> **Work order**
Repeat exactly, and only, the lines below starting at the line that contains "apply build_entries_ok. by split_and!." and ending at the line that contains "- by rewrite by_id_size.", inclusive of both.

> **Collection entries**
(* ===== verification/Contacts.v ===== *)
(** * The contact book

    [src/modules/identity/contacts.rs]: configured contacts by identity, behind
    the authority of the book that issued it.  The theorem: the book is a map
    that changes exactly by what an authorised call within the limits says. *)

From S2P Require Import Prelude Bytes Json Api IdentityText AddressText Contact Arcs Keys.

#[local] Open Scope N_scope.

(** [ContactAccess]: a strong reference to the book's own cell. *)
Abbreviation ContactAccess := N (only parsing).
Abbreviation Tokens := (Arcs unit) (only parsing).

Record ContactBook : Type := mkContactBook {
  cb_access : N;
  cb_limits : Limits;
  cb_entries : gmap IdentityId Contact;
}.

(** [ContactBook::new]. *)
Definition ContactBook_new (limits : Limits) (h : Tokens) : ContactBook * ContactAccess * Tokens :=
  let '(access, h) := arc_new tt h in
  let h := arc_clone access h in
  (mkContactBook access limits ∅, access, h).

Definition book_authorize (b : ContactBook) (authority : ContactAccess) : result IdentityError unit :=
  if negb (cb_access b =? authority) then Err IdAccessDenied else Ok tt.
Definition book_validate (b : ContactBook) (contact : Contact) : result IdentityError unit :=
  text ← format contact;
  if lim_text_bytes (cb_limits b) <? len text then Err IdResourceLimit else Ok tt.

Definition snapshot (b : ContactBook) (authority : ContactAccess) : result IdentityError (list Contact) :=
  _ ← book_authorize b authority;
  Ok (entries (cb_entries b)).*2.

(** The loop that builds the next map. *)
Fixpoint build_entries (b : ContactBook) (next : gmap IdentityId Contact) (contacts : list Contact)
    : result IdentityError (gmap IdentityId Contact) :=
  match contacts with
  | [] => Ok next
  | contact :: contacts =>
    _ ← book_validate b contact;
    match next !! expected_id contact with
    | Some _ => Err IdConflict
    | None => build_entries b (<[expected_id contact := contact]> next) contacts
    end
  end.
Definition set_entries (next : gmap IdentityId Contact) (b : ContactBook) : ContactBook :=
  mkContactBook (cb_access b) (cb_limits b) next.

Definition replace (authority : ContactAccess) (contacts : list Contact) : M ContactBook IdentityError unit :=
  query (λ b, book_authorize b authority);;
  query (λ b, if lim_contacts (cb_limits b) <? len contacts then Err IdResourceLimit else Ok tt);;
  next ← query (λ b, build_entries b ∅ contacts);
  modify (set_entries next).

(** The contact store port of the book. *)
Definition get (b : ContactBook) (authority : ContactAccess) (id : IdentityId)
    : result IdentityError (option Contact) :=
  _ ← book_authorize b authority;
  Ok (cb_entries b !! id).
Definition put (authority : ContactAccess) (contact : Contact) : M ContactBook IdentityError unit :=
  query (λ b, book_authorize b authority);;
  query (λ b, book_validate b contact);;
  query (λ b,
    if bool_decide (cb_entries b !! expected_id contact = None)
       && (lim_contacts (cb_limits b) <=? N.of_nat (size (cb_entries b)))
    then Err IdResourceLimit else Ok tt);;
  modify (λ b, set_entries (<[expected_id contact := contact]> (cb_entries b)) b).

(** ** The order of identities *)

#[global] Instance bytes_le_total : Total bytes_le.
Proof.
  intros l. induction l as [| a l IH]; intros k; [by left |]. destruct k as [| b k]; [by right |].
  unfold bytes_le. cbn [bytes_leb]. destruct (N.ltb_spec (b2N a) (b2N b)); [by left |].
  destruct (N.ltb_spec (b2N b) (b2N a)); [by right |].
  assert (b2N a = b2N b) as E by lia. rewrite E, N.eqb_refl. apply IH.
Qed.

(** ** What a book holds *)

(** The contact can be printed within the book's text bound. *)
Definition fits (l : Limits) (c : Contact) : Prop := ∃ t, format c = Ok t ∧ len t ≤ lim_text_bytes l.
Record book_ok (b : ContactBook) : Prop := {
  bo_entry : ∀ id c, cb_entries b !! id = Some c → expected_id c = id ∧ fits (cb_limits b) c;
  bo_size : N.of_nat (size (cb_entries b)) ≤ lim_contacts (cb_limits b);
}.
Definition by_id (cs : list Contact) : gmap IdentityId Contact := list_to_map ((λ c, (expected_id c, c)) <$> cs).

Lemma validate_ok b c u : book_validate b c = Ok u ↔ fits (cb_limits b) c.
Proof.
  unfold book_validate, fits. destruct u, (format c) as [t | e]; cbn [mbind result_bind].
  - destruct (N.ltb_spec (lim_text_bytes (cb_limits b)) (len t)); split; try done.
    + intros (t' & [= <-] & Hl). lia.
    + intros _. by exists t.
  - split; [done | by intros (t & [=] & _)].
Qed.
Lemma authorize_ok b a u : book_authorize b a = Ok u ↔ a = cb_access b.
Proof. unfold book_authorize. destruct u, (N.eqb_spec (cb_access b) a); by split. Qed.
Lemma authorize_err b a : a ≠ cb_access b → book_authorize b a = Err IdAccessDenied.
Proof. intros Ha. unfold book_authorize. by rewrite (proj2 (N.eqb_neq _ _)) by done. Qed.

Lemma by_id_None cs id : id ∉ expected_id <$> cs → by_id cs !! id = None.
Proof. intros H. apply not_elem_of_list_to_map_1. by rewrite <- list_fmap_compose. Qed.
Lemma by_id_Some cs id c : NoDup (expected_id <$> cs) → by_id cs !! id = Some c ↔ c ∈ cs ∧ expected_id c = id.
Proof.
  intros Hn. unfold by_id. rewrite <- elem_of_list_to_map by by rewrite <- list_fmap_compose.
  rewrite list_elem_of_fmap. split; [by intros (c' & [= -> ->] & H) |]. intros [H <-]. by exists c.
Qed.
Lemma by_id_size cs : NoDup (expected_id <$> cs) → size (by_id cs) = length cs.
Proof.
  intros Hn. unfold by_id. rewrite <- length_map_to_list, map_to_list_to_map by by rewrite <- list_fmap_compose.
  apply length_fmap.
Qed.

Lemma build_entries_ok b next cs m : build_entries b next cs = Ok m ↔
  Forall (fits (cb_limits b)) cs ∧ NoDup (expected_id <$> cs) ∧
  (∀ c, c ∈ cs → next !! expected_id c = None) ∧ m = by_id cs ∪ next.
Proof.
  revert next. induction cs as [| c cs IH]; intros next; cbn [build_entries fmap list_fmap].
  - unfold by_id. cbn. rewrite map_empty_union. split; [intros [= <-]; split_and!; [constructor.. | set_solver | done] | by intros (_ & _ & _ & ->)].
  - rewrite Forall_cons, NoDup_cons. destruct (book_validate b c) as [u | e] eqn:Ev; cbn [mbind result_bind].
    2: { split; [done |]. intros ([H%(validate_ok b c tt) _] & _). congruence. }
    apply validate_ok in Ev. destruct (next !! expected_id c) as [x |] eqn:En.
    { split; [done |]. intros (_ & _ & H & _). rewrite H in En; [done | by left]. }
    rewrite IH. clear IH. split.
    + intros (Hf & Hn & Hno & ->). assert (expected_id c ∉ expected_id <$> cs) as Hc.
      { rewrite list_elem_of_fmap. intros (d & E & Hd). specialize (Hno d Hd). by rewrite <- E, lookup_insert_eq in Hno. }
      split_and!; [done.. | |].
      * intros d [-> | Hd]%elem_of_cons; [done |]. specialize (Hno d Hd).
        by apply lookup_insert_None in Hno as [? _].
      * unfold by_id. cbn. fold (by_id cs). by rewrite <- insert_union_r, insert_union_l by by apply by_id_None.
    + intros ([_ Hf] & [Hc Hn] & Hno & ->). split_and!; [done.. | |].
      * intros d Hd. rewrite lookup_insert_ne; [apply Hno; by right |]. intros E. apply Hc. rewrite E. by apply list_elem_of_fmap_2.
      * unfold by_id. cbn. fold (by_id cs). by rewrite <- insert_union_r, insert_union_l by by apply by_id_None.
Qed.

Lemma snapshot_spec b : book_ok b → let l := (entries (cb_entries b)).*2 in
  expected_id <$> l = keys bytes_le (cb_entries b) ∧ (∀ c, c ∈ l ↔ cb_entries b !! expected_id c = Some c) ∧
  by_id l = cb_entries b.
Proof.
  intros [He _] l. assert (∀ p, p ∈ entries (cb_entries b) → expected_id p.2 = p.1) as Hp.
  { intros [id c] Hin. by apply entries_elem, He in Hin as [? _]. }
  assert (∀ ps : list (IdentityId * Contact), (∀ p, p ∈ ps → expected_id p.2 = p.1) →
    (λ c, (expected_id c, c)) <$> ps.*2 = ps) as Hpairs.
  { intros ps. induction ps as [| [i c] ps IH]; intros H; [done |]. cbn. f_equal.
    - f_equal. apply (H (i, c)). by left.
    - apply IH. intros p Hin. apply H. by right. }
  specialize (Hpairs _ Hp). split_and!.
  - rewrite <- entries_keys. rewrite <- Hpairs. by rewrite <- list_fmap_compose.
  - intros c. unfold l. rewrite list_elem_of_fmap. split.
    + intros ([id d] & -> & Hin). cbn. apply entries_elem in Hin as Hd. pose proof (Hp _ Hin) as E. cbn in E. by rewrite E.
    + intros Hc. exists (expected_id c, c). split; [done |]. by apply entries_elem.
  - unfold by_id, l. by rewrite Hpairs, entries_map.
Qed.

(** ** The calls *)

Lemma replace_run a cs b : a = cb_access b →
  match replace a cs b with
  | (Ok _, b') => len cs ≤ lim_contacts (cb_limits b) ∧ Forall (fits (cb_limits b)) cs ∧
      NoDup (expected_id <$> cs) ∧ b' = set_entries (by_id cs) b
  | (Err e, b') => b' = b ∧
      (lim_contacts (cb_limits b) < len cs ∨ ¬ Forall (fits (cb_limits b)) cs ∨ ¬ NoDup (expected_id <$> cs))
  end.
Proof.
  intros Ha. unfold replace, query, modify, mbind, M_bind. rewrite (proj2 (authorize_ok b a tt) Ha).
  destruct (N.ltb_spec (lim_contacts (cb_limits b)) (len cs)) as [| Hl]; [split; [done | by left] |].
  destruct (build_entries b ∅ cs) as [m | e] eqn:E.
  - apply build_entries_ok in E as (Hf & Hn & _ & ->). rewrite map_union_empty. done.
  - split; [done |]. right. destruct (decide (NoDup (expected_id <$> cs))) as [Hn |]; [left | by right].
    intros Hf. assert (build_entries b ∅ cs = Ok (by_id cs ∪ ∅)); [| congruence].
    apply build_entries_ok. by split_and!.
Qed.
Lemma put_run a c b : a = cb_access b →
  match put a c b with
  | (Ok _, b') => fits (cb_limits b) c ∧
      (is_Some (cb_entries b !! expected_id c) ∨ N.of_nat (size (cb_entries b)) < lim_contacts (cb_limits b)) ∧
      b' = set_entries (<[expected_id c := c]> (cb_entries b)) b
  | (Err e, b') => b' = b ∧
      (¬ fits (cb_limits b) c ∨
       cb_entries b !! expected_id c = None ∧ lim_contacts (cb_limits b) ≤ N.of_nat (size (cb_entries b)))
  end.
Proof.
  intros Ha. unfold put, query, modify, mbind, M_bind. rewrite (proj2 (authorize_ok b a tt) Ha).
  destruct (book_validate b c) as [u | e] eqn:Ev.
  - apply validate_ok in Ev. case_bool_decide as Hk; cbn [andb].
    + destruct (N.leb_spec (lim_contacts (cb_limits b)) (N.of_nat (size (cb_entries b)))); [split; [done | by right] |].
      split_and!; [done | by right | done].
    + split_and!; [done | | done]. left. by destruct (cb_entries b !! expected_id c).
  - split; [done |]. left. intros Hf. apply (validate_ok b c tt) in Hf. congruence.
Qed.

Lemma put_keeps_ok a c b : book_ok b → book_ok (put a c b).2.
Proof.
  intros Hb. destruct (decide (a = cb_access b)) as [Ha | Ha].
  2: { unfold put, query, mbind, M_bind. by rewrite (authorize_err b a Ha). }
  pose proof (put_run a c b Ha) as H. destruct (put a c b) as [[u | e] b']; [| by destruct H as [-> _]].
  destruct H as (Hf & Hs & ->). destruct Hb as [He Hsz]. split; cbn.
  - intros id d [[<- <-] | [_ Hd]]%lookup_insert_Some; [done | by apply He].
  - destruct Hs as [[x Hx] | Hs].
    + by rewrite map_size_insert_Some by by eexists.
    + destruct (cb_entries b !! expected_id c) eqn:E; [rewrite map_size_insert_Some by (by eexists); lia |].
      rewrite map_size_insert_None by done. lia.
Qed.
Lemma replace_ok a cs b : book_ok b → book_ok (replace a cs b).2.
Proof.
  intros Hb. destruct (decide (a = cb_access b)) as [Ha | Ha].
  2: { unfold replace, query, mbind, M_bind. by rewrite (authorize_err b a Ha). }
  pose proof (replace_run a cs b Ha) as H. destruct (replace a cs b) as [[u | e] b']; [| by destruct H as [-> _]].
  destruct H as (Hl & Hf & Hn & ->). split; cbn.
  - intros id c [Hc <-]%by_id_Some; [| done]. split; [done |]. rewrite Forall_forall in Hf. by apply Hf.
  - by rewrite by_id_size.
Qed.

(** The life of a book: any calls, under any authority. *)
Inductive book_step : ContactBook → ContactBook → Prop :=
| bs_put a c b : book_step b (put a c b).2
| bs_replace a cs b : book_step b (replace a cs b).2.

Lemma book_steps_ok b b' : rtc book_step b b' → book_ok b → book_ok b'.
Proof. induction 1 as [| b b1 b2 [] _ IH]; [done | |]; intros Hb; apply IH; [by apply put_keeps_ok | by apply replace_ok]. Qed.
Lemma process_inv_call w ps hs gs n k i r i' w' :
  process_inv (mkProcess w ((k, i) :: ps) hs gs n) → outcome r i i' w w' →
  process_inv (mkProcess w' ((k, i') :: ps)
    (match r with Ok (h, _) => (k, h) :: hs | Err _ => hs end) gs n).
Proof.
  intros [Hd Hf Ht Hu Hs Hhs Hcs Hcf Hpn Hhn Hcn Hst] [[Hma Hmd _ Hmf Hmdu] Hr].
  cbn [pr_world pr_providers pr_handles pr_granted pr_serial map app fmap list_fmap fst snd] in *.
  assert (∀ j b, (j, b) ∈ (k, i') :: ps → ∃ b0, (j, b0) ∈ (k, i) :: ps ∧
    id_domain b = id_domain b0 ∧ id_authority b = id_authority b0 ∧
    ∀ h, stands_for b0 h → stands_for b h) as Hold.
  { intros j b [[= -> ->] | Hj]%elem_of_cons; [exists i | exists b]; split_and!; try done; try (by left); try (by right).
    intros h (rc & Hrc & Hrest). exists rc. split; [by apply Hmdu | done]. }
  assert (∀ j h, (j, h) ∈ (match r with Ok (h, _) => (k, h) :: hs | Err _ => hs end) →
    (j, h) ∈ hs ∨ (j = k ∧ h_domain h = id_domain i ∧ stands_for i' h)) as Hnew.
  { destruct r as [[h c] |]; [| by left]. intros j h' [[= -> ->] | Hj]%elem_of_cons; [right | by left].
    destruct Hr as (? & _ & ? & _). done. }
  split; cbn [pr_world pr_providers pr_handles pr_granted pr_serial map app fmap list_fmap fst snd];
    rewrite ?Hmf, ?Hma, ?Hmd; try done.
  - destruct r as [[h c] |].
    + destruct Hr as (Hdh & _ & _ & ->). cbn [map snd]. rewrite Hdh.
      refine (owned_perm _ _ _ _ (owned_clone _ _ (id_domain i) ltac:(left) Hd)).
      constructor. by rewrite Permutation_middle.
    + destruct Hr as [-> | ->]; [exact Hd |]. by apply owned_drop, owned_clone; [left |].
  - intros j b (b0 & Hb & _ & Ha & _)%Hold. rewrite Ha. by eapply Ht.
  - intros j b (b0 & Hb & _)%Hold. by eapply Hs.
  - intros j h [Hh | [-> _]]%Hnew; [by eapply Hhs | by eapply (Hs k i); left].
  - intros j b j' b' (b0 & Hb & Hbd & Hba & _)%Hold (b1 & Hb' & Hbd' & Hba' & _)%Hold.
    rewrite Hbd, Hba, Hbd', Hba'. by apply Hpn.
  - intros j b j' h (b0 & Hb & Hbd & _)%Hold [Hh | (-> & Hdh & _)]%Hnew; rewrite Hbd; [by apply Hhn |].
    rewrite Hdh. apply (Hpn k i j b0); [by left | done].
  - intros j b j' g (b0 & Hb & _ & Hba & _)%Hold Hg. rewrite Hba. by apply Hcn.
  - intros j b h Hb [Hh | (-> & _ & Hsh)]%Hnew.
    + destruct (Hold _ _ Hb) as (b0 & Hb0 & _ & _ & Hst'). eapply Hst', Hst; done.
    + apply elem_of_cons in Hb as [[= ->] | Hb]; [done |]. apply NoDup_cons in Hu as [Hn _].
      destruct Hn. apply list_elem_of_fmap. by exists (k, b).
Qed.

Lemma process_inv_drop_handle w ps hs gs n k h :
  process_inv (mkProcess w ps ((k, h) :: hs) gs n) →
  process_inv (mkProcess (mkWorld (w_flags w) (arc_drop (h_domain h) (w_domains w))) ps hs gs n).
Proof.
  intros [Hd Hf Ht Hu Hs Hhs Hcs Hcf Hpn Hhn Hcn Hst].
  cbn [pr_world pr_providers pr_handles pr_granted pr_serial map app fmap list_fmap fst snd] in *.
  split; cbn [pr_world pr_providers pr_handles pr_granted pr_serial w_flags w_domains]; try done.
  - apply owned_drop. eapply owned_perm; [| exact Hd]. by rewrite Permutation_middle.
  - intros j b Hb. eapply Hhs. by right.
  - intros j b j' h' Hb Hh. apply Hhn; [done | by right].
  - intros j b h' Hb Hh. eapply Hst; [done | by right].
Qed.

Lemma process_inv_drop_provider w ps hs gs n k i :
  process_inv (mkProcess w ((k, i) :: ps) hs gs n) →
  process_inv (mkProcess (mkWorld (arc_drop (id_authority i) (w_flags w)) (arc_drop (id_domain i) (w_domains w)))
    ps hs gs n).
Proof.
  intros [Hd Hf Ht Hu Hs Hhs Hcs Hcf Hpn Hhn Hcn Hst].
  cbn [pr_world pr_providers pr_handles pr_granted pr_serial map app fmap list_fmap fst snd] in *.
  split; cbn [pr_world pr_providers pr_handles pr_granted pr_serial w_flags w_domains].
  - by apply owned_drop.
  - by apply owned_drop.
  - intros j b Hb. unfold flag. rewrite (arc_get_drop _ _ _ _ Hf); [by eapply Ht; right |].
    by eapply (elem_of_tagged id_authority).
  - by apply NoDup_cons in Hu as [_ ?].
  - intros j b Hb. eapply Hs. by right.
  - done.
  - done.
  - intros j g Hg. rewrite arc_drop_fresh. by eapply Hcf.
  - intros j b j' b' Hb Hb'. apply Hpn; by right.
  - intros j b j' h Hb Hh. apply Hhn; [by right | done].
  - intros j b j' g Hb Hg. apply Hcn; [by right | done].
  - intros j b h Hb Hh. eapply Hst; [by right | done].
Qed.

Lemma process_inv_step p p' : process_inv p → process_step p p' → process_inv p'.
Proof.
  intros Hi Hs. revert Hi. destruct Hs as [w ps hs gs n st en li ve i w' Hn | w ps hs gs n k i ps' m r i' w' Hm Hp Hr
    | w ps hs gs n k i Q admin h mx c Hk Hg | w ps hs gs n k i admin x mx c Hk Hg
    | w ps hs gs n k h hs' Hp | w ps hs gs n k i ps' Hp]; intros Hi.
  - exact (process_inv_new _ _ _ _ _ _ _ _ _ _ _ Hi Hn).
  - apply (process_inv_perm _ _ _ _ _ _ _ Hp (Permutation_refl hs)) in Hi.
    eapply process_inv_call; [exact Hi |]. pose proof (lifecycle_outcome m i w Hm) as H. by rewrite Hr in H.
  - apply grant_ok in Hg as [_ ->]. by eapply process_inv_granted.
  - apply grant_import_ok in Hg as ->. by eapply process_inv_granted.
  - apply (process_inv_perm _ _ _ _ _ _ _ (Permutation_refl ps) Hp) in Hi. by eapply process_inv_drop_handle.
  - apply (process_inv_perm _ _ _ _ _ _ _ Hp (Permutation_refl hs)) in Hi. by eapply process_inv_drop_provider.
Qed.

Lemma process_inv_reach p p' : process_inv p → rtc process_step p p' → process_inv p'.
Proof. intros Hi H. induction H as [| p1 p2 p3 Hs _ IH]; [done |]. by apply IH, (process_inv_step p1). Qed.
Lemma process_inv_empty : process_inv process_empty.
Proof. split; cbn; try (intros; set_solver); [apply owned_empty.. | constructor]. Qed.

Lemma stands_for_step k h p p' : process_step p p' → (k < pr_serial p)%nat →
  (∀ i, (k, i) ∈ pr_providers p → stands_for i h) →
  (k < pr_serial p')%nat ∧ ∀ i, (k, i) ∈ pr_providers p' → stands_for i h.
Proof.
  intros Hs. destruct Hs as [w ps hs gs n st en li ve i w' Hn | w ps hs gs n j i ps' m r i' w' Hm Hp Hr
    | | | | w ps hs gs n j i ps' Hp]; cbn [pr_serial pr_providers]; intros Hk Hst; try done.
  - split; [lia |]. intros b [[= -> ->] | Hb]%elem_of_cons; [lia | by apply Hst].
  - split; [done |]. pose proof (lifecycle_outcome m i w Hm) as H. rewrite Hr in H. destruct H as [Hmv _].
    intros b [[= -> ->] | Hb]%elem_of_cons; [| apply Hst; rewrite Hp; by right].
    destruct (Hst i) as (rc & Hrc & Hrest); [rewrite Hp; by left |]. exists rc.
    split; [by apply (mv_durable _ _ _ _ Hmv) | done].
  - split; [done |]. intros b Hb. apply Hst. rewrite Hp. by right.
Qed.

(** C19: a store keeps one identity for ever: a handle taken from a provider at
    any time stands, at any later time, for the one record that provider's
    store keeps, which decodes to the handle's private keys and to the public
    credential it showed; so no call of any provider replaces or forks an
    identity, whatever fails in between. *)
Theorem one_identity_per_store p p' k h i :
  rtc process_step process_empty p → rtc process_step p p' →
  (k, h) ∈ pr_handles p → (k, i) ∈ pr_providers p' →
  ∃ r, durable (id_store i) = Some r ∧ record_decode r = Ok (h_keys h) ∧
    h_public h = public_of (h_keys h).
Proof.
  intros Hp Hpp Hh Hi. apply (process_inv_reach _ _ process_inv_empty) in Hp as [].
  assert ((k < pr_serial p)%nat ∧ ∀ i, (k, i) ∈ pr_providers p → stands_for i h) as H0 by eauto.
  clear -H0 Hpp Hi. revert H0. induction Hpp as [| p1 p2 p3 Hs _ IH]; intros [Hk Hst].
  - by apply Hst.
  - apply IH; [done |]. by eapply stands_for_step.
Qed.

Lemma check_handle_ok p k i k' h u :
  process_inv p → (k, i) ∈ pr_providers p → (k', h) ∈ pr_handles p →
  check_handle i h = Ok u ↔ k' = k.
Proof.
  intros [] Hi Hh. rewrite <- (pi_handle_names0 k i k' h Hi Hh). unfold check_handle.
  destruct u, (N.eqb_spec (id_domain i) (h_domain h)); cbn [negb]; split; congruence.
Qed.
Lemma check_granted p k i k' Q (c : Capability Q) id n u :
  process_inv p → (k, i) ∈ pr_providers p → (k', existT Q c) ∈ pr_granted p →
  check (id_authority i) c id n (w_flags (pr_world p)) = Ok u ↔
  k' = k ∧ cap_identity c = Some id ∧ n ≤ cap_maximum_bytes c.
Proof.
  intros [] Hi Hc. unfold check. rewrite check_scope_ok. unfold permits.
  rewrite <- (pi_cap_names0 k i k' _ Hi Hc), (pi_flag0 k i Hi).
  pose proof (proj2 (alive_owned _ _ _ pi_flags0) (elem_of_tagged id_authority k i _ Hi)) as ->.
  unfold granted_owner. cbn. naive_solver.
Qed.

> **Solution to the exercise**
    apply build_entries_ok. by split_and!.
Qed.
Lemma put_run a c b : a = cb_access b →
  match put a c b with
  | (Ok _, b') => fits (cb_limits b) c ∧
      (is_Some (cb_entries b !! expected_id c) ∨ N.of_nat (size (cb_entries b)) < lim_contacts (cb_limits b)) ∧
      b' = set_entries (<[expected_id c := c]> (cb_entries b)) b
  | (Err e, b') => b' = b ∧
      (¬ fits (cb_limits b) c ∨
       cb_entries b !! expected_id c = None ∧ lim_contacts (cb_limits b) ≤ N.of_nat (size (cb_entries b)))
  end.
Proof.
  intros Ha. unfold put, query, modify, mbind, M_bind. rewrite (proj2 (authorize_ok b a tt) Ha).
  destruct (book_validate b c) as [u | e] eqn:Ev.
  - apply validate_ok in Ev. case_bool_decide as Hk; cbn [andb].
    + destruct (N.leb_spec (lim_contacts (cb_limits b)) (N.of_nat (size (cb_entries b)))); [split; [done | by right] |].
      split_and!; [done | by right | done].
    + split_and!; [done | | done]. left. by destruct (cb_entries b !! expected_id c).
  - split; [done |]. left. intros Hf. apply (validate_ok b c tt) in Hf. congruence.
Qed.

Lemma put_keeps_ok a c b : book_ok b → book_ok (put a c b).2.
Proof.
  intros Hb. destruct (decide (a = cb_access b)) as [Ha | Ha].
  2: { unfold put, query, mbind, M_bind. by rewrite (authorize_err b a Ha). }
  pose proof (put_run a c b Ha) as H. destruct (put a c b) as [[u | e] b']; [| by destruct H as [-> _]].
  destruct H as (Hf & Hs & ->). destruct Hb as [He Hsz]. split; cbn.
  - intros id d [[<- <-] | [_ Hd]]%lookup_insert_Some; [done | by apply He].
  - destruct Hs as [[x Hx] | Hs].
    + by rewrite map_size_insert_Some by by eexists.
    + destruct (cb_entries b !! expected_id c) eqn:E; [rewrite map_size_insert_Some by (by eexists); lia |].
      rewrite map_size_insert_None by done. lia.
Qed.
Lemma replace_ok a cs b : book_ok b → book_ok (replace a cs b).2.
Proof.
  intros Hb. destruct (decide (a = cb_access b)) as [Ha | Ha].
  2: { unfold replace, query, mbind, M_bind. by rewrite (authorize_err b a Ha). }
  pose proof (replace_run a cs b Ha) as H. destruct (replace a cs b) as [[u | e] b']; [| by destruct H as [-> _]].
  destruct H as (Hl & Hf & Hn & ->). split; cbn.
  - intros id c [Hc <-]%by_id_Some; [| done]. split; [done |]. rewrite Forall_forall in Hf. by apply Hf.
  - by rewrite by_id_size.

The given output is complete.